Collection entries
(** ** Reading a CEF record back

    A value is written with its backslashes, equals signs and line ends escaped,
    so the first sign that is not ends a key. *)
Inductive sealed : string -> Prop :=
  | sealed_nil : sealed ""
  | sealed_char c s : c <> "\"%char -> c <> "="%char -> sealed s -> sealed (String c s)
  | sealed_pair c s : sealed s -> sealed (String "\" (String c s)).

Lemma sealed_app s t : sealed s -> sealed t -> sealed (s ++ t).
Proof. intros Hs Ht. induction Hs; simpl; [done|by apply sealed_char|by apply sealed_pair]. Qed.

Lemma sealed_until s t r u : sealed s -> sealed t -> s ++ String "=" r = t ++ String "=" u -> s = t /\ r = u.
Proof.
  intros Hs. revert t. induction Hs as [|c s Hb He Hs IH|c s Hs IH]; intros t Ht E; destruct Ht as [|d t Hd Hf Ht|d t Ht]; simpl in E.
  all: try (injection E as E1 E2; congruence).
  - by injection E as ->.
  - injection E as -> E. by apply IH in E as [-> ->].
  - injection E as -> E. by apply IH in E as [-> ->].
Qed.

Lemma sealed_not_key s t r : sealed s -> sealed t -> s <> t ++ String "=" r.
Proof.
  intros Hs. revert t. induction Hs as [|c s Hb He Hs IH|c s Hs IH]; intros t Ht E; destruct Ht as [|d t Hd Hf Ht|d t Ht]; simpl in E;
    try discriminate E; try (injection E as E1 E2; congruence).
  - injection E as -> E. by apply (IH t).
  - injection E as -> E. by apply (IH t).
Qed.

(** One character of a value. *)
Definition escape_char (c : ascii) : string :=
  if Ascii.eqb c "\" then "\\" else if Ascii.eqb c "=" then "\=" else if Ascii.eqb c "010" then "\n"
  else if Ascii.eqb c "013" then "\r" else String c "".

Lemma replace_app c w s t : replace_byte c w (s ++ t) = replace_byte c w s ++ replace_byte c w t.
Proof. induction s as [|d s IH]; simpl; [done|]. destruct (Ascii.eqb d c); by rewrite IH, ?append_assoc. Qed.

Lemma escape_cons c s : cefEscapeExtValue (String c s) = escape_char c ++ cefEscapeExtValue s.
Proof.
  unfold cefEscapeExtValue, escape_char. cbn [replace_byte].
  destruct (Ascii.eqb_spec c "\"); [by subst|]. cbn [replace_byte]. destruct (Ascii.eqb_spec c "="); [by subst|]. cbn [replace_byte].
  destruct (Ascii.eqb_spec c "010"); [by subst|]. cbn [replace_byte]. destruct (Ascii.eqb_spec c "013"); by subst.
Qed.

Lemma sealed_value s : sealed (cefEscapeExtValue s).
Proof.
  induction s as [|c s IH]; [constructor|]. rewrite escape_cons. apply sealed_app; [|done]. unfold escape_char.
  repeat match goal with |- context [Ascii.eqb ?x ?y] => destruct (Ascii.eqb_spec x y); [apply sealed_pair, sealed_nil|] end.
  by apply sealed_char; [| |apply sealed_nil].
Qed.

Lemma escape_char_inj c d s t : escape_char c ++ s = escape_char d ++ t -> c = d /\ s = t.
Proof.
  unfold escape_char. repeat match goal with |- context [Ascii.eqb ?x ?y] => destruct (Ascii.eqb_spec x y) end;
    subst; simpl; intros E; simplify_eq; done.
Qed.

Lemma cefEscapeExtValue_inj s t : cefEscapeExtValue s = cefEscapeExtValue t -> s = t.
Proof.
  assert (Hnil : forall c u, escape_char c ++ u <> "").
  { intros c u. unfold escape_char. by repeat match goal with |- context [Ascii.eqb ?x ?y] => destruct (Ascii.eqb_spec x y) end. }
  revert t. induction s as [|c s IH]; intros [|d t] E; rewrite ?escape_cons in E.
  - done.
  - by destruct (Hnil d (cefEscapeExtValue t)).
  - by destruct (Hnil c (cefEscapeExtValue s)).
  - apply escape_char_inj in E as [-> E]. by rewrite (IH t).
Qed.

(** Up to its last space, a text is read in one way. *)
Lemma last_space s t k l : lacks " " k = true -> lacks " " l = true -> s ++ String " " k = t ++ String " " l -> s = t /\ k = l.
Proof.
  intros Hk Hl. revert t. induction s as [|c s IH]; intros [|d t] E; cbn [String.append] in E; injection E; intros.
  - by subst.
  - subst. rewrite lacks_app, andb_true_iff in Hk. by destruct Hk as [_ ?].
  - subst. rewrite lacks_app, andb_true_iff in Hl. by destruct Hl as [_ ?].
  - subst. by apply IH in H as [-> ->].
Qed.

Definition key_ok (k : string) : bool := lacks " " k && lacks "=" k && lacks "\" k && negb (String.eqb k "").

Lemma sealed_key k : key_ok k = true -> sealed k.
Proof.
  unfold key_ok. rewrite !andb_true_iff. intros [[[_ He] Hb] _]. induction k as [|c k IH]; [constructor|].
  unfold lacks in He, Hb. simpl in He, Hb. rewrite negb_orb, andb_true_iff in He, Hb. destruct He as [He1 He], Hb as [Hb1 Hb].
  apply sealed_char; [by intros ->..|by apply IH].
Qed.

Lemma key_space k : key_ok k = true -> lacks " " k = true.
Proof. unfold key_ok. rewrite !andb_true_iff. tauto. Qed.

Definition field_text (f : string * string) : string := fst f ++ "=" ++ cefEscapeExtValue (snd f).

Definition rest_text (l : list (string * string)) : string := String.concat "" (map (fun f => " " ++ field_text f) l).

Lemma rest_text_cons f l : rest_text (f :: l) = " " ++ field_text f ++ rest_text l.
Proof. unfold rest_text. destruct l; [|done]. simpl. by rewrite append_nil_r. Qed.

Lemma fold_fields l : forall ext, ext <> "" -> fold_left writeExtField l ext = ext ++ rest_text l.
Proof.
  induction l as [|f l IH]; intros ext Hne; [by rewrite append_nil_r|]. cbn [fold_left]. unfold writeExtField at 2.
  rewrite decide_False by done. rewrite IH, rest_text_cons by by destruct ext. unfold field_text. by rewrite !append_assoc.
Qed.

Lemma written_fields f l : key_ok (fst f) = true -> fold_left writeExtField (f :: l) "" = field_text f ++ rest_text l.
Proof.
  intros Hk. cbn [fold_left]. unfold writeExtField at 2. rewrite decide_True by done. rewrite fold_fields; [done|].
  unfold key_ok in Hk. by destruct (fst f); rewrite ?andb_false_r in Hk.
Qed.

(** The fields are read back from their text. *)
Lemma fields_inj l : forall l' v v', forallb (fun f => key_ok (fst f)) l = true -> forallb (fun f => key_ok (fst f)) l' = true ->
  cefEscapeExtValue v ++ rest_text l = cefEscapeExtValue v' ++ rest_text l' -> v = v' /\ l = l'.
Proof.
  assert (Hsplit : forall v k w, (cefEscapeExtValue v ++ " " ++ (k ++ "=" ++ w)) = ((cefEscapeExtValue v ++ String " " k) ++ String "=" w)).
  { intros. by rewrite !append_assoc. }
  assert (Hseal : forall v k, key_ok k = true -> sealed (cefEscapeExtValue v ++ String " " k)).
  { intros v k Hk. apply sealed_app; [apply sealed_value|]. apply sealed_char; [done..|by apply sealed_key]. }
  induction l as [|[k w] l IH]; intros [|[k' w'] l'] v v' Hl Hl' E.
  - unfold rest_text in E. simpl in E. rewrite !append_nil_r in E. by apply cefEscapeExtValue_inj in E.
  - exfalso. simpl in Hl'. apply andb_true_iff in Hl' as [Hk' _]. rewrite rest_text_cons in E. unfold field_text in E. simpl fst in E. simpl snd in E.
    rewrite !append_assoc in E. change (rest_text []) with "" in E. rewrite append_nil_r, Hsplit in E.
    by apply sealed_not_key in E; [|apply sealed_value|apply Hseal].
  - exfalso. simpl in Hl. apply andb_true_iff in Hl as [Hk _]. rewrite rest_text_cons in E. unfold field_text in E. simpl fst in E. simpl snd in E.
    rewrite !append_assoc in E. change (rest_text []) with "" in E. rewrite append_nil_r, Hsplit in E. symmetry in E.
    by apply sealed_not_key in E; [|apply sealed_value|apply Hseal].
  - simpl in Hl, Hl'. apply andb_true_iff in Hl as [Hk Hl], Hl' as [Hk' Hl'].
    rewrite !rest_text_cons in E. unfold field_text in E. cbn [fst snd] in E. rewrite !append_assoc, !Hsplit in E.
    apply sealed_until in E as [E1 E2]; [|by apply Hseal..].
    apply last_space in E1 as [E1 ->]; [|by apply key_space..]. apply cefEscapeExtValue_inj in E1 as ->.
    by apply IH in E2 as [-> ->].
Qed.

(** ** A record identifies what it shows *)

Definition get (key : string) (l : list (string * string)) : string :=
  match List.find (fun f => String.eqb (fst f) key) l with Some f => snd f | None => "" end.

Definition missing (key : string) (l : list (string * string)) : bool := forallb (fun f => negb (String.eqb (fst f) key)) l.

Lemma get_skip key l k : missing key l = true -> get key (l ++ k) = get key k.
Proof.
  unfold missing, get. induction l as [|f l IH]; [done|]. simpl. rewrite andb_true_iff. intros [Hf Hl].
  destruct (String.eqb (fst f) key); [done|]. by apply IH.
Qed.

Lemma get_missing key l : missing key l = true -> get key l = "".
Proof. intros H. rewrite <- (app_nil_r l). by rewrite get_skip. Qed.

Lemma get_here key v l k : missing key k = true -> get key (unless_empty v ((key, v) :: l) ++ k) = v.
Proof.
  intros Hk. unfold unless_empty. case_decide as H; [subst; by apply get_missing|]. unfold get. simpl. by rewrite String.eqb_refl.
Qed.

Lemma get_last key v : get key (unless_empty v [(key, v)]) = v.
Proof. rewrite <- (app_nil_r (unless_empty _ _)). by apply get_here. Qed.

Lemma missing_app key l k : missing key (l ++ k) = missing key l && missing key k.
Proof. apply forallb_app. Qed.

Lemma missing_unless key v l : missing key l = true -> missing key (unless_empty v l) = true.
Proof. unfold unless_empty. by case_decide. Qed.

Lemma missing_if key (b : bool) l : missing key l = true -> missing key (if b then l else []) = true.
Proof. by destruct b. Qed.
Lemma missing_ifn key P `{Decision P} l : missing key l = true -> missing key (if decide P then [] else l) = true.
Proof. by case_decide. Qed.

Ltac miss := repeat first
  [ rewrite missing_app; apply andb_true_iff; split
  | apply missing_unless; reflexivity | apply missing_if; reflexivity | apply missing_ifn; reflexivity | reflexivity ].
Ltac find_field := unfold extFields; repeat first [reflexivity | apply get_last | apply get_here; solve [miss] | rewrite get_skip by solve [miss]].

(** What a record shows of an event: the time to the second, the duration if there
    is one, in milliseconds. *)
Definition shown (event : AuditEvent) : AuditEventType * string * option Z * Z * Z * list string :=
  (EventType event, RFC3339_UTC (Timestamp event),
   (if (0 <? Duration event)%Z then Some (Milliseconds (Duration event)) else None), StatusCode event, SchemaID event,
   [Outcome event; ActorID event; ActorType event; AuthMethod event; Role event; TargetType event; TargetID event;
    SourceIP event; UserAgent event; Method event; Path event; Context event; Reason event; Error event;
    BeforeHash event; AfterHash event; RequestID event]).

Definition text_keys : list string :=
  ["outcome"; "suser"; "cs1"; "cs2"; "cs3"; "cs4"; "cs5"; "src"; "requestClientApplication"; "requestMethod"; "request";
   "cs6"; "reason"; "msg"; "oldFileHash"; "fileHash"; "externalId"].

Definition number_text (n : Z) : string := if decide (n = 0%Z) then "" else Itoa n.

Lemma get_number key n label k : missing key k = true ->
  get key ((if decide (n = 0%Z) then [] else [(key, Itoa n); label]) ++ k) = number_text n.
Proof. intros Hk. unfold number_text. case_decide; [by apply get_missing|]. unfold get. simpl. by rewrite String.eqb_refl. Qed.

Lemma get_duration key (b : bool) n label k : missing key k = true ->
  get key ((if b then [(key, Itoa n); label] else []) ++ k) = if b then Itoa n else "".
Proof. intros Hk. destruct b; [|by apply get_missing]. unfold get. simpl. by rewrite String.eqb_refl. Qed.

Lemma get_texts event : map (fun key => get key (extFields event)) text_keys = snd (shown event).
Proof. unfold text_keys, shown. cbn [map snd]. repeat (apply f_equal2; [solve [find_field]|]). reflexivity. Qed.

Lemma get_numbers event :
  get "rt" (extFields event) = RFC3339_UTC (Timestamp event) /\
  get "cn1" (extFields event) = number_text (StatusCode event) /\ get "cn2" (extFields event) = number_text (SchemaID event) /\
  get "cn3" (extFields event) = if (0 <? Duration event)%Z then Itoa (Milliseconds (Duration event)) else "".
Proof. repeat split; find_field; solve [apply get_number; miss | apply get_duration; miss]. Qed.

Lemma Itoa_nonempty n : Itoa n <> "".
Proof.
  unfold Itoa. by destruct n; [|apply NilZero_string_nonempty|].
Qed.

Lemma number_text_inj n m : number_text n = number_text m -> n = m.
Proof.
  unfold number_text. repeat case_decide; subst; intros E; try done.
  - by destruct (Itoa_nonempty m).
  - by destruct (Itoa_nonempty n).
  - by apply Itoa_inj.
Qed.

Lemma extFields_keys event : exists f l, extFields event = f :: l /\ key_ok (fst f) = true /\ forallb (fun f => key_ok (fst f)) l = true.
Proof.
  assert (forallb (fun f => key_ok (fst f)) (extFields event) = true) as H.
  { unfold extFields, unless_empty. rewrite !forallb_app. repeat (apply andb_true_iff; split); try reflexivity; by case_match. }
  unfold extFields in *. eexists _, _. split; [reflexivity|]. apply andb_true_iff in H. done.
Qed.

* [What the task requires]:
Repeat verbatim the opening run of entries, ending with the line that contains "sealed_nil : sealed".

* [Result below]:
(** ** Reading a CEF record back

    A value is written with its backslashes, equals signs and line ends escaped,
    so the first sign that is not ends a key. *)
Inductive sealed : string -> Prop :=
  | sealed_nil : sealed ""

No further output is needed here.